(** * Rupee Loom: budget progress, dashboard statistics, data refresh and
      quick-expense submission

    A shallow embedding of the client-side logic of the Rupee Loom expense
    tracker (pages/Budgets.tsx, pages/Dashboard.tsx, pages/QuickExpense.tsx,
    contexts/DataContext.tsx, lib/supabase.ts) together with the properties
    its specification states about it.

    Conventions of the embedding.
    - A JavaScript [number] is an IEEE 754 binary64 value, the primitive
      [float] of the prover: [+], [-], [*], [/] and [<] are the operations
      of the processor, with their rounding, their infinities and NaN.
    - A JavaScript [Date] is its time value: [Some t] with [t] in
      milliseconds since the epoch, or [None] for an Invalid Date (NaN).
      Time values of wall-clock readings and stored timestamps lie far inside
      the range that TimeClip lets through, so TimeClip is left out.
    - The host's time zone is a parameter: the function LocalTZA of
      ECMAScript, which gives the offset from UTC in force at an instant, or
      at a local time.  It may change from one instant to another, as it
      does where daylight saving is observed.
    - React state is threaded explicitly: a setter is a record update. *)

From Stdlib Require Import Floats.
From Stdlib Require Import ZArith List String Ascii Bool Lia.
Import ListNotations.

Set Warnings "-inexact-float".

Local Open Scope Z_scope.

(* ================================================================== *)
(** ** ECMAScript time arithmetic *)
(* ================================================================== *)

Module ES.

Definition msPerDay : Z := 86400000.
Definition msPerHour : Z := 3600000.
Definition msPerMinute : Z := 60000.
Definition msPerSecond : Z := 1000.

Definition Day (t : Z) : Z := t / msPerDay.
Definition TimeWithinDay (t : Z) : Z := t mod msPerDay.

(** Day number (days since 1970-01-01) of day [d] of month [m] (1..12) of
    year [y] in the proleptic Gregorian calendar. *)
Definition days_from_civil (y m d : Z) : Z :=
  let y' := if m <=? 2 then y - 1 else y in
  let era := y' / 400 in
  let yoe := y' - era * 400 in
  let mp := if m <=? 2 then m + 9 else m - 3 in
  let doy := (153 * mp + 2) / 5 + d - 1 in
  let doe := yoe * 365 + yoe / 4 - yoe / 100 + doy in
  era * 146097 + doe - 719468.

(** The inverse: (year, month 1..12, day of month) of a day number. *)
Definition civil_from_days (z : Z) : Z * Z * Z :=
  let z := z + 719468 in
  let era := z / 146097 in
  let doe := z - era * 146097 in
  let yoe := (doe - doe / 1460 + doe / 36524 - doe / 146096) / 365 in
  let y := yoe + era * 400 in
  let doy := doe - (365 * yoe + yoe / 4 - yoe / 100) in
  let mp := (5 * doy + 2) / 153 in
  let d := doy - (153 * mp + 2) / 5 + 1 in
  let m := if mp <? 10 then mp + 3 else mp - 9 in
  (if m <=? 2 then y + 1 else y, m, d).

Definition YearFromTime (t : Z) : Z :=
  let '(y, _, _) := civil_from_days (Day t) in y.

(** Month index, 0 for January. *)
Definition MonthFromTime (t : Z) : Z :=
  let '(_, m, _) := civil_from_days (Day t) in m - 1.

Definition DateFromTime (t : Z) : Z :=
  let '(_, _, d) := civil_from_days (Day t) in d.

Definition HourFromTime (t : Z) : Z := (t / msPerHour) mod 24.
Definition MinFromTime (t : Z) : Z := (t / msPerMinute) mod 60.
Definition SecFromTime (t : Z) : Z := (t / msPerSecond) mod 60.
Definition msFromTime (t : Z) : Z := t mod msPerSecond.

Definition MakeTime (hour min sec ms : Z) : Z :=
  hour * msPerHour + min * msPerMinute + sec * msPerSecond + ms.

(** [month] is a month index and may lie outside 0..11: it carries into
    the year. *)
Definition MakeDay (year month date : Z) : Z :=
  let ym := year + month / 12 in
  let mn := month mod 12 in
  days_from_civil ym (mn + 1) 1 + date - 1.

Definition MakeDate (day time : Z) : Z := day * msPerDay + time.

(** The time zone of the host: [LocalTZA t true] is the offset of local
    time from UTC, in milliseconds, at the instant [t]; [LocalTZA t false]
    is the offset by which the local time [t] is read.  (A local time that
    a clock change skips or repeats is read with the offset in force before
    the change.) *)
Definition TimeZone : Type := Z -> bool -> Z.

Definition LocalTime (LocalTZA : TimeZone) (t : Z) : Z := t + LocalTZA t true.
Definition UTC (LocalTZA : TimeZone) (t : Z) : Z := t - LocalTZA t false.

(** A host whose offset never changes. *)
Definition fixedOffset (tza : Z) : TimeZone := fun _ _ => tza.

(** What the properties below ask of the host's time zone: the offset stays
    within a day either way, and no clock change is so large that a local
    time, read as an instant and shown again as local time, lands on another
    day.  A fixed offset meets both, and so does a zone that moves its
    clocks by an hour in the small hours. *)
Definition regular (LocalTZA : TimeZone) : Prop :=
  (forall t isUTC, - msPerDay <= LocalTZA t isUTC <= msPerDay)
  /\ (forall t, Day (LocalTime LocalTZA (UTC LocalTZA t)) = Day t).

End ES.

(* ================================================================== *)
(** ** The Date object *)
(* ================================================================== *)

(** A Date is its time value; [None] is the Invalid Date. *)
Definition Date : Type := option Z.

Module DateProto.
Import ES.

Definition getTime (d : Date) : option Z := d.

Definition getFullYear (zone : ES.TimeZone) (d : Date) : option Z :=
  option_map (fun tv => YearFromTime (LocalTime zone tv)) d.

Definition getMonth (zone : ES.TimeZone) (d : Date) : option Z :=
  option_map (fun tv => MonthFromTime (LocalTime zone tv)) d.

(** [date.setDate(dt)] *)
Definition setDate (zone : ES.TimeZone) (dt : Z) (d : Date) : Date :=
  match d with
  | None => None
  | Some tv =>
      let t := LocalTime zone tv in
      let newDate :=
        MakeDate (MakeDay (YearFromTime t) (MonthFromTime t) dt)
                 (TimeWithinDay t) in
      Some (UTC zone newDate)
  end.

(** [date.setHours(hour, min, sec, ms)] *)
Definition setHours (zone : ES.TimeZone) (hour min sec ms : Z) (d : Date)
  : Date :=
  match d with
  | None => None
  | Some tv =>
      let t := LocalTime zone tv in
      let date := MakeDate (Day t) (MakeTime hour min sec ms) in
      Some (UTC zone date)
  end.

-=-=-=-=-

## What you are asked to do
Would you print each line of the listing again, unaltered?

## Solved problem
(** * Rupee Loom: budget progress, dashboard statistics, data refresh and
      quick-expense submission

    A shallow embedding of the client-side logic of the Rupee Loom expense
    tracker (pages/Budgets.tsx, pages/Dashboard.tsx, pages/QuickExpense.tsx,
    contexts/DataContext.tsx, lib/supabase.ts) together with the properties
    its specification states about it.

    Conventions of the embedding.
    - A JavaScript [number] is an IEEE 754 binary64 value, the primitive
      [float] of the prover: [+], [-], [*], [/] and [<] are the operations
      of the processor, with their rounding, their infinities and NaN.
    - A JavaScript [Date] is its time value: [Some t] with [t] in
      milliseconds since the epoch, or [None] for an Invalid Date (NaN).
      Time values of wall-clock readings and stored timestamps lie far inside
      the range that TimeClip lets through, so TimeClip is left out.
    - The host's time zone is a parameter: the function LocalTZA of
      ECMAScript, which gives the offset from UTC in force at an instant, or
      at a local time.  It may change from one instant to another, as it
      does where daylight saving is observed.
    - React state is threaded explicitly: a setter is a record update. *)

From Stdlib Require Import Floats.
From Stdlib Require Import ZArith List String Ascii Bool Lia.
Import ListNotations.

Set Warnings "-inexact-float".

Local Open Scope Z_scope.

(* ================================================================== *)
(** ** ECMAScript time arithmetic *)
(* ================================================================== *)

Module ES.

Definition msPerDay : Z := 86400000.
Definition msPerHour : Z := 3600000.
Definition msPerMinute : Z := 60000.
Definition msPerSecond : Z := 1000.

Definition Day (t : Z) : Z := t / msPerDay.
Definition TimeWithinDay (t : Z) : Z := t mod msPerDay.

(** Day number (days since 1970-01-01) of day [d] of month [m] (1..12) of
    year [y] in the proleptic Gregorian calendar. *)
Definition days_from_civil (y m d : Z) : Z :=
  let y' := if m <=? 2 then y - 1 else y in
  let era := y' / 400 in
  let yoe := y' - era * 400 in
  let mp := if m <=? 2 then m + 9 else m - 3 in
  let doy := (153 * mp + 2) / 5 + d - 1 in
  let doe := yoe * 365 + yoe / 4 - yoe / 100 + doy in
  era * 146097 + doe - 719468.

(** The inverse: (year, month 1..12, day of month) of a day number. *)
Definition civil_from_days (z : Z) : Z * Z * Z :=
  let z := z + 719468 in
  let era := z / 146097 in
  let doe := z - era * 146097 in
  let yoe := (doe - doe / 1460 + doe / 36524 - doe / 146096) / 365 in
  let y := yoe + era * 400 in
  let doy := doe - (365 * yoe + yoe / 4 - yoe / 100) in
  let mp := (5 * doy + 2) / 153 in
  let d := doy - (153 * mp + 2) / 5 + 1 in
  let m := if mp <? 10 then mp + 3 else mp - 9 in
  (if m <=? 2 then y + 1 else y, m, d).

Definition YearFromTime (t : Z) : Z :=
  let '(y, _, _) := civil_from_days (Day t) in y.

(** Month index, 0 for January. *)
Definition MonthFromTime (t : Z) : Z :=
  let '(_, m, _) := civil_from_days (Day t) in m - 1.

Definition DateFromTime (t : Z) : Z :=
  let '(_, _, d) := civil_from_days (Day t) in d.

Definition HourFromTime (t : Z) : Z := (t / msPerHour) mod 24.
Definition MinFromTime (t : Z) : Z := (t / msPerMinute) mod 60.
Definition SecFromTime (t : Z) : Z := (t / msPerSecond) mod 60.
Definition msFromTime (t : Z) : Z := t mod msPerSecond.

Definition MakeTime (hour min sec ms : Z) : Z :=
  hour * msPerHour + min * msPerMinute + sec * msPerSecond + ms.

(** [month] is a month index and may lie outside 0..11: it carries into
    the year. *)
Definition MakeDay (year month date : Z) : Z :=
  let ym := year + month / 12 in
  let mn := month mod 12 in
  days_from_civil ym (mn + 1) 1 + date - 1.

Definition MakeDate (day time : Z) : Z := day * msPerDay + time.

(** The time zone of the host: [LocalTZA t true] is the offset of local
    time from UTC, in milliseconds, at the instant [t]; [LocalTZA t false]
    is the offset by which the local time [t] is read.  (A local time that
    a clock change skips or repeats is read with the offset in force before
    the change.) *)
Definition TimeZone : Type := Z -> bool -> Z.

Definition LocalTime (LocalTZA : TimeZone) (t : Z) : Z := t + LocalTZA t true.
Definition UTC (LocalTZA : TimeZone) (t : Z) : Z := t - LocalTZA t false.

(** A host whose offset never changes. *)
Definition fixedOffset (tza : Z) : TimeZone := fun _ _ => tza.

(** What the properties below ask of the host's time zone: the offset stays
    within a day either way, and no clock change is so large that a local
    time, read as an instant and shown again as local time, lands on another
    day.  A fixed offset meets both, and so does a zone that moves its
    clocks by an hour in the small hours. *)
Definition regular (LocalTZA : TimeZone) : Prop :=
  (forall t isUTC, - msPerDay <= LocalTZA t isUTC <= msPerDay)
  /\ (forall t, Day (LocalTime LocalTZA (UTC LocalTZA t)) = Day t).

End ES.

(* ================================================================== *)
(** ** The Date object *)
(* ================================================================== *)

(** A Date is its time value; [None] is the Invalid Date. *)
Definition Date : Type := option Z.

Module DateProto.
Import ES.

Definition getTime (d : Date) : option Z := d.

Definition getFullYear (zone : ES.TimeZone) (d : Date) : option Z :=
  option_map (fun tv => YearFromTime (LocalTime zone tv)) d.

Definition getMonth (zone : ES.TimeZone) (d : Date) : option Z :=
  option_map (fun tv => MonthFromTime (LocalTime zone tv)) d.

(** [date.setDate(dt)] *)
Definition setDate (zone : ES.TimeZone) (dt : Z) (d : Date) : Date :=
  match d with
  | None => None
  | Some tv =>
      let t := LocalTime zone tv in
      let newDate :=
        MakeDate (MakeDay (YearFromTime t) (MonthFromTime t) dt)
                 (TimeWithinDay t) in
      Some (UTC zone newDate)
  end.

(** [date.setHours(hour, min, sec, ms)] *)
Definition setHours (zone : ES.TimeZone) (hour min sec ms : Z) (d : Date)
  : Date :=
  match d with
  | None => None
  | Some tv =>
      let t := LocalTime zone tv in
      let date := MakeDate (Day t) (MakeTime hour min sec ms) in
      Some (UTC zone date)
  end.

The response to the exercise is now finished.